Exercise objective: Across all entries below, how many lines include "Lemma"? Only the number, please.

Material to process:
Lemma rg_same {E A} (m : ST World E A) (P : DB -> Prop) :
  (forall w, W_db (snd (m w)) = W_db w) -> rg P m (fun _ => P).
Proof. intros Hm w Hw. rewrite Hm. split; [reflexivity | auto]. Qed.
Lemma driver_call_same w : W_db (snd (driver_call w)) = W_db w.
Proof. unfold driver_call, st_bind; simpl. destruct (env_fault _); reflexivity. Qed.
Lemma driver_maperr_same {E} (f : Error -> E) w : W_db (snd (st_maperr f driver_call w)) = W_db w.
Proof.
  unfold st_maperr. pose proof (driver_call_same w). destruct (driver_call w) as [[a|e|q] w']; exact H0.
Qed.
Lemma rg_or_rollback {E A} (m : ST World E A) P Q : rg P m Q -> rg P (or_rollback m) Q.
Proof.
  intros Hm w Hw. destruct (Hm w Hw) as [H1 H2]. unfold or_rollback.
  destruct (m w) as [[a|e|q] w']; simpl in *; [auto | split; [reflexivity | discriminate] ..].
Qed.
Lemma rg_in_tx {E A} inj b c (body : ST World E A) P Q :
  stable P -> rg P body Q -> rg P (in_tx inj b c body) Q.
Proof.
  intros Hs Hb. unfold in_tx.
  eapply rg_bind; [apply rg_preserves; [exact Hs | apply pres_others; exact rely]|]. intros ?.
  eapply rg_bind; [apply (rg_same _ P), driver_maperr_same|]. intros ?.
  apply rg_or_rollback. eapply rg_bind; [exact Hb|]. intros x.
  eapply rg_bind; [apply (rg_same _ (Q x)), driver_maperr_same|]. intros ?.
  apply rg_ret. auto.
Qed.
Lemma rg_write_tx {A} pkg cx (body : Tenant -> M A) (P : DB -> Prop) (Q : A -> DB -> Prop) :
  stable P -> (forall tc, From_ cx = inr tc -> rg P (body tc) Q) -> rg P (write_tx pkg cx body) Q.
Proof.
  intros Hs Hb. unfold write_tx, from_tenant. destruct (From_ cx) as [e|tc] eqn:F; [apply rg_err|].
  change (rg P (if cx_tx cx then body tc
    else in_tx (fun e => e) (pkg ++ ".sqlite: begin") (pkg ++ ".sqlite: commit") (body tc)) Q).
  destruct (cx_tx cx); [|apply rg_in_tx; [exact Hs|]]; apply Hb; reflexivity.
Qed.
Lemma rg_exec_stmt (stmt : Statement) (P : DB -> Prop) :
  (forall db db' n, P db -> stmt db = inr (db', n) -> R db db') ->
  rg P (exec_stmt stmt) (fun _ _ => True).
Proof.
  intros HS w Hw. unfold exec_stmt, st_bind. pose proof (driver_call_same w) as Hd.
  destruct (driver_call w) as [[[]|e|q] w1]; simpl in *; [|split; [rewrite Hd; reflexivity | auto] ..].
  destruct (stmt (W_db w1)) as [[c m]|[db' n]] eqn:E; simpl; (split; [|auto]); [rewrite Hd; reflexivity|].
  rewrite Hd in E. eapply HS; eauto.
Qed.
(** A statement with what it leaves. *)
Lemma rg_exec_post (stmt : Statement) (P : DB -> Prop) (Q : nat -> DB -> Prop) :
  (forall db db' n, P db -> stmt db = inr (db', n) -> R db db' /\ Q n db') -> rg P (exec_stmt stmt) Q.
Proof.
  intros HS w Hw. unfold exec_stmt, st_bind. pose proof (driver_call_same w) as Hd.
  destruct (driver_call w) as [[[]|e|q] w1]; simpl in *; [|split; [rewrite Hd; reflexivity | discriminate] ..].
  destruct (stmt (W_db w1)) as [[c m]|[db' n]] eqn:E; simpl; [rewrite Hd; split; [reflexivity | discriminate]|].
  rewrite Hd in E. destruct (HS _ _ _ Hw E) as [H1 H2]. split; [exact H1|]. intros a [= <-]. exact H2.
Qed.
(** A write whose precondition other sessions keep, though the operation's own steps may not. *)
Lemma rg_write_tx_at {A} pkg cx (body : Tenant -> M A) (P : DB -> Prop) (Q : A -> DB -> Prop) :
  (forall n db, P db -> P (env_other n db)) -> (forall tc, From_ cx = inr tc -> rg P (body tc) Q) ->
  rg P (write_tx pkg cx body) Q.
Proof.
  intros Hs Hb. unfold write_tx, from_tenant. destruct (From_ cx) as [e|tc] eqn:F; [apply rg_err|].
  change (rg P (if cx_tx cx then body tc
    else in_tx (fun e => e) (pkg ++ ".sqlite: begin") (pkg ++ ".sqlite: commit") (body tc)) Q).
  destruct (cx_tx cx); [apply Hb; reflexivity|]. unfold in_tx.
  eapply (rg_bind _ _ P (fun _ => P)).
  { intros w Hw. split; [apply rely|]. intros [] _. apply (Hs (W_step w)), Hw. }
  intros ?. eapply rg_bind; [apply (rg_same _ P), driver_maperr_same|]. intros ?.
  apply rg_or_rollback. eapply rg_bind; [apply Hb; reflexivity|]. intros x.
  eapply rg_bind; [apply (rg_same _ (Q x)), driver_maperr_same|]. intros ?.
  apply rg_ret. auto.
Qed.
Lemma rg_exec_save op tr nf stmt (P : DB -> Prop) :
  (forall db db' n, P db -> stmt db = inr (db', n) -> R db db') ->
  rg P (exec_save op tr nf stmt) (fun _ _ => True).
Proof.
  intros HS w Hw. unfold exec_save, st_bind, st_try. destruct (rg_exec_stmt stmt P HS w Hw) as [H1 _].
  destruct (exec_stmt stmt w) as [[n|e|q] w1]; simpl in *.
  - destruct n; simpl; split; auto.
  - destruct (tr e); simpl; split; auto.
  - split; auto.
Qed.
End RelyGuarantee.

Solved problem: 10